Bioluminescence and the future of lightingBy Isabel Berenguer Asuncion
Philippine Daily Inquirer
Sometime in 1999, I stumbled onto news of a new lighting system called “Colorkinetics.” It was an “intelligent” digital lighting technology developed by the US company of the same name, and it made use of “light emitting diodes” or “LED.” Apparently, LED wasn’t new technology then. Back in the ’70s, they were already being used in small electronic devices as indicator lighting. Its technology slowly developed from a low-tech, low-light device into the first-ever intelligent illumination system as built-on by the Colorkinetics’ cofounders. That was all of 13 years ago.
The modern day LED light as we know it today is digitally controlled and consumes very little energy. In all its multicolor glory, LED systems light the skyline of world’s big cities and is slowly replacing yesterday’s incandescent and fluorescent fixtures. Fortunately, their efficiency contributes a significant cost savings on power that we never expected new light technology could accomplish so soon.
But the more fortunate ones are the little creatures that exhibit the quality of “bioluminescence” or the ability to generate their own light. These organisms produce the enzyme luciferase, which interacts with a particular type of light-emitting molecule called a luciferin, and this combination produces light—much like a light stick where chemical compounds mix to produce a glow of light. It is a familiar concept to those who have gone night diving where plankton and jellyfish glow under the evening sky. Scientists say that approximately 90 percent of deep sea animals are bioluminous. On land, we have fireflies as the most popular bioluminescent creature.
The concept behind luminescence is very different from that of incandescence, where a lot of power is needed to create light. Because heat is hardly produced in the production of its light, bioluminescence has also become known as “cold light.”
What makes bioluminescence fascinating is that the animals themselves produce and use the light for attracting prey or fending off attackers. Essentially, for survival skills.
The Dutch lighting and design company, Philips, has begun exploring the possibilities of bioluminescence, and has produced an experimental “biolight.” “Biolight” makes use of bioluminescent bacteria fed with methane gas and composted material. In Philips’ experiment, the biolight was a part of a much larger system called a Microbial Home System, “a cyclical biological machine where wastes like sewage, effluent, garbage, wastewater are filtered, processed and recycled to be used as inputs for the various home functions.” In other words, it works as part of a zero-energy, zero-waste home.

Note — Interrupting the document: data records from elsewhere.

(* ===== verification/SchedInv.v ===== *)
(** * The ready-queue invariant and the scheduler's theorems *)

From S2P Require Import Prelude Chain PrioMap Kernel Sched.
Import Width.
Local Open Scope Z_scope.

Definition ready (tc : tcb) : bool := flag_on TTOS_TASK_READY (state tc).

(** ** Invariants *)

(** A bitmap names exactly the priorities whose queue is not empty. *)
Definition maps_ok (K : kernel) : Prop := ∀ a m, rq_bitmap a K = Some m →
  pmap_wf m ∧ ∀ p, 0 ≤ p < 256 → pri_set m p = true ↔ c_get (RQ a p) (oq K) ≠ [].

(** [o] is the head of the most urgent non-empty queue of [a]. *)
Definition top_spec (a : option cpuid) (C : gmap oqid (list tid)) (o : option tid) : Prop :=
  match o with
  | Some t => ∃ p, 0 ≤ p < 256 ∧ head (c_get (RQ a p) C) = Some t ∧
                   ∀ p', 0 ≤ p' < p → c_get (RQ a p') C = []
  | None => ∀ p, 0 ≤ p < 256 → c_get (RQ a p) C = []
  end.

(** A control block on its own: its numbers are in range, a bound task only
    runs where it is bound, and the two flags of a running unbound task are
    off on every other task. *)
Record tcb_ok (n : nat) (tc : tcb) : Prop := {
  to_prio : 0 ≤ taskCurPriority tc < 256;
  to_aff : ∀ c, affCpu tc = Some c → (c < n)%nat;
  to_grun : ∀ c, gRunTaskAffinityCpuIndex (smpInfo tc) = Some c → (c < n)%nat;
  to_bound : ∀ a c, affCpu tc = Some a → onCpu tc = Some c → c = a;
  to_private : isChangedToPrivate (smpInfo tc) = true → affCpu tc = None ∧ onCpu tc ≠ None;
  to_rotated : isRotated (smpInfo tc) = true → affCpu tc = None ∧ onCpu tc ≠ None;
}.

(** The invariant, relative to which tasks belong on a ready queue ([qk]). *)
Record sched_inv (qk : tid → tcb → bool) (K : kernel) : Prop := {
  si_wf : c_wf (oq K);
  si_maps : maps_ok K;
  si_tops : ∀ a m, rq_bitmap a K = Some m → top_spec a (oq K) (cached_top a K);
  si_sound : ∀ a p t, t ∈ c_get (RQ a p) (oq K) →
    ∃ tc, tasks K !! t = Some tc ∧ affCpu tc = a ∧ taskCurPriority tc = p ∧
          ready tc = true ∧ qk t tc = true;
  si_complete : ∀ t tc, tasks K !! t = Some tc → ready tc = true → qk t tc = true →
    t ∈ c_get (RQ (affCpu tc) (taskCurPriority tc)) (oq K);
  si_task : ∀ t tc, tasks K !! t = Some tc → tcb_ok (ncpus K) tc;
  si_cpus : ∀ c, (c < ncpus K)%nat ↔ is_Some (ttosPriorityBitMap K !! c);
  si_run : ∀ c, (c < ncpus K)%nat →
    ∃ r rc, runningTask K !! c = Some r ∧ tasks K !! r = Some rc ∧ onCpu rc = Some c;
  si_oncpu : ∀ t tc c, tasks K !! t = Some tc → onCpu tc = Some c →
    runningTask K !! c = Some t ∧ (c < ncpus K)%nat;
  si_idle : ∀ c, (c < ncpus K)%nat →
    ∃ i ic, idleTask K !! c = Some i ∧ tasks K !! i = Some ic ∧ affCpu ic = Some c ∧
            ready ic = true ∧ qk i ic = true;
  si_this : (this_cpu K < ncpus K)%nat;
}.

(** The invariant between two kernel calls. *)
Abbreviation kernel_inv := (sched_inv (λ _, queued_kind)).

Definition without (t : tid) (qk : tid → tcb → bool) : tid → tcb → bool :=
  λ t' tc', if decide (t' = t) then false else qk t' tc'.

Definition not_idle (t : tid) (K : kernel) : Prop :=
  ∀ c, (c < ncpus K)%nat → idleTask K !! c ≠ Some t.

(** ** Bits and queues move together *)

Lemma rq_bitmap_set a a' m K :
  rq_bitmap a' (set_rq_bitmap a m K) = if decide (a = a') then Some m else rq_bitmap a' K.
Proof.
  destruct a as [c|], a' as [c'|]; simpl; try done.
  - rewrite lookup_insert. repeat case_decide; congruence.
Qed.

Lemma rq_bitmap_set_oq a C K : rq_bitmap a (set_oq C K) = rq_bitmap a K.
Proof. by destruct a. Qed.

Lemma oq_set_rq_bitmap a m K : oq (set_rq_bitmap a m K) = oq K.
Proof. by destruct a. Qed.

(** Changing one queue of [a] and adjusting its bit keeps the bitmaps right. *)
Lemma maps_ok_update a m m' pri xs K :
  maps_ok K → rq_bitmap a K = Some m → pmap_wf m' → 0 ≤ pri < 256 →
  (∀ p, 0 ≤ p < 256 → pri_set m' p =
     if decide (p = pri) then negb (bool_decide (xs = [])) else pri_set m p) →
  maps_ok (set_oq (c_set (RQ a pri) xs (oq K)) (set_rq_bitmap a m' K)).
Proof.
  intros Hok Hm Hwf Hp Hbits a' m1. rewrite rq_bitmap_set_oq, rq_bitmap_set.
  destruct (decide (a = a')) as [<-|Hne].
  - intros [= <-]. split; [done|]. intros p Hpp. simpl. rewrite Hbits by done.
    destruct (decide (p = pri)) as [->|Hpne].
    + rewrite c_get_set_eq, negb_true_iff, bool_decide_eq_false. done.
    + rewrite c_get_set_ne by congruence. by apply (Hok a m).
  - intros Ha'. destruct (Hok _ _ Ha') as [? Hb]. split; [done|]. intros p Hpp.
    simpl. rewrite c_get_set_ne by congruence. by apply Hb.
Qed.

(** The part of the state the queue operations leave alone. *)
Definition rest (K : kernel) :=
  (tasks K, runningTask K, idleTask K, ncpus K, cpus_enabled K, cpus_reserved K, this_cpu K,
   dom (ttosPriorityBitMap K)).

Lemma rest_set_rq_bitmap a m m' K :
  rq_bitmap a K = Some m → rest (set_rq_bitmap a m' K) = rest K.
Proof.
  unfold rest. destruct a as [c|]; simpl; [|done]. intros Hc.
  by rewrite dom_insert_lookup_L.
Qed.

Lemma rest_set_cached_top a o K : rest (set_cached_top a o K) = rest K.
Proof. by destruct a. Qed.

Lemma rq_bitmap_rest a K K' : rest K' = rest K → is_Some (rq_bitmap a K') ↔ is_Some (rq_bitmap a K).
Proof.
  intros [= _ _ _ _ _ _ _ Hd]. destruct a as [c|]; simpl; [|done].
  by rewrite <- !elem_of_dom, Hd.
Qed.

Lemma cached_top_set_rq_bitmap a a' m K : cached_top a (set_rq_bitmap a' m K) = cached_top a K.
Proof. by destruct a, a'. Qed.

Lemma cached_top_set_oq a C K : cached_top a (set_oq C K) = cached_top a K.
Proof. by destruct a. Qed.

Lemma cached_top_set a a' o K :
  cached_top a (set_cached_top a' o K) = if decide (a' = a) then o else cached_top a K.
Proof.
  destruct a as [c|], a' as [c'|]; simpl; try done.
  - destruct (decide (c' = c)) as [->|].
    + rewrite lookup_partial_alter_eq. by case_decide.
    + rewrite lookup_partial_alter_ne by done. case_decide; congruence.
Qed.

Lemma oq_set_cached_top a o K : oq (set_cached_top a o K) = oq K.
Proof. by destruct a. Qed.

Lemma rq_bitmap_set_cached_top a a' o K : rq_bitmap a (set_cached_top a' o K) = rq_bitmap a K.
Proof. by destruct a, a'. Qed.

(** ** The queue steps, in the order the code takes them *)

Definition c_put (prepend : bool) (t : tid) (q : oqid) (C : gmap oqid (list tid)) :=
  if prepend then c_add_head t q C else c_add_tail t q C.

(** After a queue step: new chains, right bitmaps, everything else as before. *)
Record stepped (K K' : kernel) (C : gmap oqid (list tid)) : Prop := {
  sp_oq : oq K' = C;
  sp_maps : maps_ok K';
  sp_tops : ∀ a, cached_top a K' = cached_top a K;
  sp_rest : rest K' = rest K;
}.

(** The same, when the cached head of [a] may be out of date. *)
Definition stepped_but (a : option cpuid) (K K' : kernel) (C : gmap oqid (list tid)) : Prop :=
  oq K' = C ∧ maps_ok K' ∧ (∀ a', a' ≠ a → cached_top a' K' = cached_top a' K) ∧ rest K' = rest K.

Lemma stepped_stepped_but a K K' C : stepped K K' C → stepped_but a K K' C.
Proof. intros []. by split_and!. Qed.

Section Steps.
Context {B : Type} (K : kernel) (a : option cpuid) (m : T_TTOS_PriorityMap) (pri : Z) (t : tid).
Hypothesis Hmaps : maps_ok K.
Hypothesis Hm : rq_bitmap a K = Some m.
Hypothesis Hpri : 0 ≤ pri < 256.

Lemma wp_enqueue (prepend : bool) (tc : tcb) (k : M kernel B) Φ :
  c_linked t (oq K) = false →
  tasks K !! t = Some tc → affCpu tc = a → taskCurPriority tc = pri →
  (∀ K', stepped K K' (c_put prepend t (RQ a pri) (oq K)) → wp k K' Φ) →
  wp (_ ← set_priority_bit a pri; _ ← ttosReadyQueuePut t prepend; k) K Φ.
Proof.
  intros Hl Ht Ha Hp Hk.
  destruct (Hmaps _ _ Hm) as [Hwf Hbits].
  destruct (set_spec m Hwf pri Hpri) as (m' & Hset & Hwf' & Hm').
  apply wp_bind. unfold wp at 1, set_priority_bit. rewrite Hm. simpl. rewrite Hset. simpl.
  set (K1 := set_rq_bitmap a m' K).
  assert (Hr : rest K1 = rest K) by (by eapply rest_set_rq_bitmap).
  assert (Ht1 : tasks K1 !! t = Some tc) by (injection Hr as ->; done).
  apply wp_bind. unfold ttosReadyQueuePut. apply wp_bind.
  unfold wp at 1, get_task. rewrite Ht1. rewrite Ha, Hp.
  assert (Hpost : wp (if prepend then obj_add_head t (RQ a pri) else obj_add_tail t (RQ a pri)) K1
    (λ _ K', K' = set_oq (c_put prepend t (RQ a pri) (oq K)) K1)).
  { assert (Ho : oq K1 = oq K) by apply oq_set_rq_bitmap.
    destruct prepend; apply wp_bind, wp_gets; rewrite Ho, Hl;
      apply wp_bind, wp_assert; try done; apply wp_modify; by rewrite Ho. }
  eapply wp_mono; [exact Hpost|]. intros [] K' ->. apply Hk. split.
  - done.
  - unfold c_put, c_add_head, c_add_tail, K1.
    destruct prepend; apply maps_ok_update with m; try done; intros p Hpp; rewrite Hm' by done.
    + by case_decide; case_bool_decide.
    + case_decide; case_bool_decide; try done. by destruct (c_get _ _).
  - intros a'. rewrite cached_top_set_oq. apply cached_top_set_rq_bitmap.
  - done.
Qed.

Lemma filter_nil_iff xs : NoDup xs → t ∈ xs → filter (λ x, x ≠ t) xs = [] ↔ xs = [t].
Proof.
  intros Hnd Hin. split; [|intros ->; by rewrite filter_cons_False by naive_solver].
  intros Hf. apply list_elem_of_split in Hin as (l1 & l2 & ->).
  apply NoDup_app in Hnd as (_ & Hd & [Hn _]%NoDup_cons).
  rewrite filter_ne_split in Hf; [|intros ?; by eapply Hd; [done|left]|done].
  by apply app_nil in Hf as [-> ->].
Qed.

Lemma wp_dequeue (k : M kernel B) Φ :
  c_wf (oq K) → t ∈ c_get (RQ a pri) (oq K) →
  (∀ K', stepped K K' (c_delete t (oq K)) → wp k K' Φ) →
  wp (_ ← obj_delete t; e ← ttosReadyQueueIsEmpty a pri;
      _ ← whenM e (clear_priority_bit a pri); k) K Φ.
Proof.
  intros Hwf Hin Hk.
  destruct (Hmaps _ _ Hm) as [Hpw Hbits].
  assert (Hl : c_linked t (oq K) = true) by (apply c_linked_spec; eauto).
  apply wp_bind. unfold obj_delete. apply wp_bind, wp_gets, wp_bind, wp_assert, wp_modify; [done|].
  set (K1 := set_oq (c_delete t (oq K)) K).
  assert (Hget : ∀ a' p, c_get (RQ a' p) (c_delete t (oq K)) =
    if decide (RQ a' p = RQ a pri) then filter (λ x, x ≠ t) (c_get (RQ a pri) (oq K))
    else c_get (RQ a' p) (oq K)).
  { intros a' p. case_decide as E; [by rewrite E, c_get_delete|].
    apply c_get_delete_fresh. intros Hin'. by apply E, (c_disj _ Hwf _ _ t). }
  apply wp_bind, wp_gets. simpl. apply wp_bind, wp_when; intros He.
  - apply c_is_empty_spec in He. simpl in He.
    destruct (clear_spec m Hpw pri Hpri) as (m' & Hclr & Hwf' & Hm').
    unfold wp at 1, clear_priority_bit, K1. rewrite rq_bitmap_set_oq, Hm. simpl.
    rewrite Hclr. simpl. apply Hk. split.
    + by rewrite oq_set_rq_bitmap.
    + intros a' m1. rewrite rq_bitmap_set, rq_bitmap_set_oq, oq_set_rq_bitmap. simpl.
      case_decide as Ea.
      * intros [= <-]. subst a'. split; [done|]. intros p Hpp. rewrite Hm' by done.
        destruct (decide (p = pri)) as [->|Hne].
        -- rewrite He. by rewrite bool_decide_true.
        -- rewrite Hget, decide_False by congruence. rewrite bool_decide_false by done.
           by apply Hbits.
      * intros Hm1. destruct (Hmaps _ _ Hm1) as [? Hb]. split; [done|]. intros p Hpp.
        rewrite Hget, decide_False by congruence. by apply Hb.
    + intros a'. rewrite cached_top_set_rq_bitmap. apply cached_top_set_oq.
    + by erewrite rest_set_rq_bitmap by (by rewrite rq_bitmap_set_oq).
  - apply Hk. split; [done| |intros a'; apply cached_top_set_oq|done].
    intros a' m1. unfold K1. rewrite rq_bitmap_set_oq. intros Hm1.
    destruct (Hmaps _ _ Hm1) as [? Hb]. split; [done|]. intros p Hpp. simpl.
    rewrite Hb by done. rewrite Hget. case_decide as E; [|done]. injection E as -> ->.
    assert (c_get (RQ a pri) (c_delete t (oq K)) ≠ []).
    { intros E'. apply c_is_empty_spec in E'. unfold K1 in He. simpl in He. congruence. }
    rewrite Hget, decide_True in H0 by done.
    split; intros _; [done|]. intros E'. rewrite E' in Hin. by apply not_elem_of_nil in Hin.
Qed.

End Steps.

In the Philips model, glass cells hold the live bacterial culture that emits very soft green lighting when fed through silicon tubes from the food source. And what exactly is the methane food source? You guessed it: human waste.
But bioluminescent light, despite all the promise it holds, is limited to producing ambient lighting due to the low light emittance of the biological species. There are experimentations filling the cells with other fluorescent proteins that can magnify the bacteria’s light into a brighter light and make it more usable for other functions. But its development for practical use is still far-fetched. Biolight will probably be used where low light levels are needed as in exit signs, night-time road marks and signage, step lights for cinemas, theaters and other dark spaces, indicator lights, and even atmospheric lighting for therapy and mood-enhancement.
The biolight experiment could potentially create “living” energy products that are self-energizing, self-repairing and even self-reproducing. However, Philips claims that the current light model is not considered a prototype for a future light fixture but rather, a concept for discussion, conceptualization and experimentation. It opens up our thinking to unconventional light models. While the thought of lighting planet Earth with organic technology may still be remote, it’s a concept that may someday be made possible. Judging from how soon LED lights came into being, the future for bioluminescence may be closer than we think.